About six months ago Kris Gould, a friend of The Games Report's editor Peter Sarrett, began subscribing to Sumo and in his letter introducing himself mentioned the fact that he had taken the plunge and set up his own company to publish a family game that he had designed. If a casual gamer tells you something like that, the best course is normally to change the subject before they start describing some clone of Monopoly or Trivial Pursuit. However, Kris is the real article, with a huge collection of games. He was not likely to be suffering from that sort of self delusion and so I wrote to ask for more details. The game is called Legend of the Moonsword and is a fantasy game set in the fairy tale world of the Grimm Bothers. The basic plot is the standard fairy tale one of evil threatening the kingdom, evil that can only be defeated if someone goes on a quest to find a magical artifact. Judging from the photographs in the promotional material that Kris has sent me, the game looks well produced, with an attractive looking board, nine decks of cards and lots of bits. The cards provide the flavour and help drive the action, where, in proper fairy tale manner, each player sets out on a journey partly under their own control and partly determined by events and by characters met on the way. Players have the option of either helping or hindering each other as they choose and so it sounds like an ideal game for playing with kids -- a quick moving game with enough there to keep the adults interested and a level of competitiveness that can be varied according to who is playing. If you want to know more, write to Kris. His address is 12943 SE 23rd St, Bellevue, WA 98005, USA.
Among the magazines I mentioned last time was Games, Games, Games. If you haven't already seen this one, now is your chance.
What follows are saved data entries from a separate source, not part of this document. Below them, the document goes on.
(** On either host order, for a prefix of 2 to 32 bits: the broadcast address
    has all host bits set and the subnet mask is the prefix of ones, with port and
    family kept; [networkAddress] keeps the host bits, not the network bits: it is
    the address modulo the size of the subnet, which equals the network address
    only when both are zero.  Prefixes 0 and 1 have undefined behaviour, larger
    ones give the null pointer (and undefined behaviour for the mask). *)
Theorem ipv4_masks `{Host} (a : sockaddr_in) (p : Z) (Ha : in_u 32 (s_addr a)) (Hp : 0 ≤ p < 2 ^ 32) :
  if (2 <=? p) && (p <=? 32) then
    ∃ b n m,
      v4_broadcastAddress a p tt = Ok (Some b) tt ∧
      v4_networkAddress a p tt = Ok (Some n) tt ∧
      v4_subnetMask p tt = Ok (Some m) tt ∧
      v4_value b = Z.lor (v4_value a) (2 ^ (32 - p) - 1) ∧
      v4_value m = prefix_mask 32 p ∧
      v4_value n = v4_value a mod 2 ^ (32 - p) ∧
      (v4_value n = Z.land (v4_value a) (v4_value m) ↔ v4_value a = 0) ∧
      Forall (λ x, sin_port x = sin_port a ∧ sin_family x = sin_family a) [b; n]
  else if p <? 2 then
    ∃ u, v4_broadcastAddress a p tt = Undef u ∧ v4_networkAddress a p tt = Undef u ∧ v4_subnetMask p tt = Undef u
  else
    v4_broadcastAddress a p tt = Ok None tt ∧ v4_networkAddress a p tt = Ok None tt ∧
    v4_subnetMask p tt = Undef ShiftRange.
Proof.
  destruct ((2 <=? p) && (p <=? 32)) eqn:Eb.
  - apply andb_true_iff in Eb as [H1 H2]. apply Z.leb_le in H1, H2.
    pose proof (CreateMask_32 p ltac:(lia)) as Hm. set (mask := 2 ^ (32 - p) - 1) in *.
    assert (in_u 32 mask) as Hmask.
    { unfold mask, in_u. pose proof (Z.pow_pos_nonneg 2 (32 - p)).
      pose proof (Z.pow_le_mono_r 2 (32 - p) 32). lia. }
    pose proof (swap32_range mask Hmask) as Hsm.
    unfold v4_broadcastAddress, v4_networkAddress, v4_subnetMask.
    rewrite (proj2 (Z.ltb_ge 32 p)) by lia.
    eexists _, _, _. do 3 (split; [by step_with Hm|]).
    unfold v4_value. cbn [s_addr set_s_addr].
    rewrite swap32_lor, swap32_land, swap32_not, !swap32_involutive by done.
    fold (v4_value a).
    assert (∀ x, Z.land x mask = x mod 2 ^ (32 - p)) as En.
    { intros x. unfold mask. rewrite <-Z.land_ones by lia. by rewrite Z.ones_equiv, Z.sub_1_r. }
    assert (0 ≤ 32 - p) by lia.
    assert (2 ^ 32 - 1 - mask = prefix_mask 32 p) as Em by (unfold prefix_mask, mask; lia).
    split; [done|]. split; [done|]. split; [by rewrite En|]. split; [|by repeat constructor].
    rewrite En, Em.
    pose proof (swap32_range _ Ha : in_u 32 (v4_value a)) as Hv.
    rewrite land_prefix_mask by (done || lia).
    pose proof (Z.mod_pos_bound (v4_value a) (2 ^ (32 - p)) ltac:(by apply Z.pow_pos_nonneg)) as Hb.
    split; [|by intros ->]. intros E.
    set (k := 2 ^ (32 - p)) in *. set (v := v4_value a) in *.
    assert (v = k * (v / k) + v mod k) as Ev by (apply Z.div_mod; lia).
    assert (v / k = 0) by nia. lia.
  - assert (p < 2 ∨ 32 < p) as Hp' by (apply andb_false_iff in Eb as [E|E]; apply Z.leb_gt in E; lia).
    unfold v4_broadcastAddress, v4_networkAddress, v4_subnetMask. destruct Hp' as [Hp'|Hp'].
    + rewrite (proj2 (Z.ltb_lt p 2)), (proj2 (Z.ltb_ge 32 p)) by lia.
      assert (p = 0 ∨ p = 1) as [-> | ->] by lia; eexists; (split; [|split]); reflexivity.
    + rewrite (proj2 (Z.ltb_ge p 2)), (proj2 (Z.ltb_lt 32 p)) by lia. do 2 (split; [done|]).
      apply bind_undef. unfold CreateMask. change (Z.of_nat (sizeof uint32_t) * 8) with 32.
      rewrite (proj2 (Z.leb_le 32 _)); [done|].
      assert (wrapu 64 (32 - p) = 2 ^ 64 + 32 - p) as ->; [|lia].
      symmetry. apply Z.mod_unique with (-1); lia.
Qed.
Lemma ipv4_masks_witness :
  let a := @IPv4Address_new little_host 0xC0A80142 80 in
  ∃ b n m,
    v4_broadcastAddress (H := little_host) a 24 tt = Ok (Some b) tt ∧
    v4_networkAddress (H := little_host) a 24 tt = Ok (Some n) tt ∧
    v4_subnetMask (H := little_host) 24 tt = Ok (Some m) tt ∧
    @v4_value little_host b = 0xC0A801FF ∧ @v4_value little_host m = 0xFFFFFF00 ∧
    @v4_value little_host n = 0x42.
Proof.
  intros a.
  destruct (@ipv4_masks little_host a 24 ltac:(vm_compute; split; congruence) ltac:(lia))
    as (b&n&m&H1&H2&H3&H4&H5&H6&_&_).
  exists b, n, m. rewrite H4, H5, H6. split_and!; [done..|reflexivity|reflexivity|reflexivity].
Defined.

(** ** IPv6 masks *)

(** Bit [8 * (15 - j) + r] of a 16-byte address is bit [r] of byte [j]. *)
Lemma be16_testbit l j r b :
  length l = 16%nat → (j < 16)%nat → 0 ≤ r < 8 → l !! j = Some b →
  Z.testbit (be_value l) (8 * (15 - Z.of_nat j) + r) = Z.testbit (byte.unsigned b) r.
Proof.
  intros Hl Hj Hr Hb. rewrite be_value_testbit by (rewrite Hl; simpl; lia). rewrite Hl.
  assert ((8 * (15 - Z.of_nat j) + r) / 8 = 15 - Z.of_nat j) as ->
    by (symmetry; apply Z.div_unique with r; lia).
  assert ((8 * (15 - Z.of_nat j) + r) mod 8 = r) as ->
    by (symmetry; apply Z.mod_unique with (15 - Z.of_nat j); lia).
  replace (16 - 1 - Z.to_nat (15 - Z.of_nat j))%nat with j by lia. by rewrite Hb.
Qed.
Lemma split16 i : 0 ≤ i < 128 → ∃ j r, (j < 16)%nat ∧ 0 ≤ r < 8 ∧ i = 8 * (15 - Z.of_nat j) + r.
Proof.
  intros Hi. pose proof (Z.div_mod i 8 ltac:(lia)). pose proof (Z.mod_pos_bound i 8 ltac:(lia)).
  exists (15 - Z.to_nat (i / 8))%nat, (i mod 8). lia.
Qed.

Lemma be_value_range l : length l = 16%nat → 0 ≤ be_value l < 2 ^ 128.
Proof. intros Hl. pose proof (le_combine_bound (rev l)) as Hb. by rewrite length_rev, Hl in Hb. Qed.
Paul Evans and Mike have decided to do some recruiting among each other's readerships and to that end Sumo readers are being offered an introductory free sample of G3. It is a good magazine and so I recommend that you check it out. Write to Paul at 42 Wynndale Road, LONDON E18 1DX, England.
I have mentioned Ken Tidwell's WWW page Ken's Game Cabinet before as a good source of information for those with Net access. This is part of a recent posting by Ken dated 1st April and giving more news from Nuremberg:
Digestion is a race game in which each player takes the role of a piece of food and tries to hurry from the mouth, through the stomach, on to the intestines, and out the back. Each player is dealt a hand of cards which control the movement of the various food pieces. Cards include saliva, bile and bowel movement to propel your food along. Ulcer, gas and belch cards slow your opponents. The cramp card can send everyone back one space and the dreaded green luncheon meat will send everyone back to the start. It's a ripping game with lots of tension and player interaction. The game has one downside: early results show that the corn has the best chance to make it through in one piece.
His Sumo subscription is being confiscated.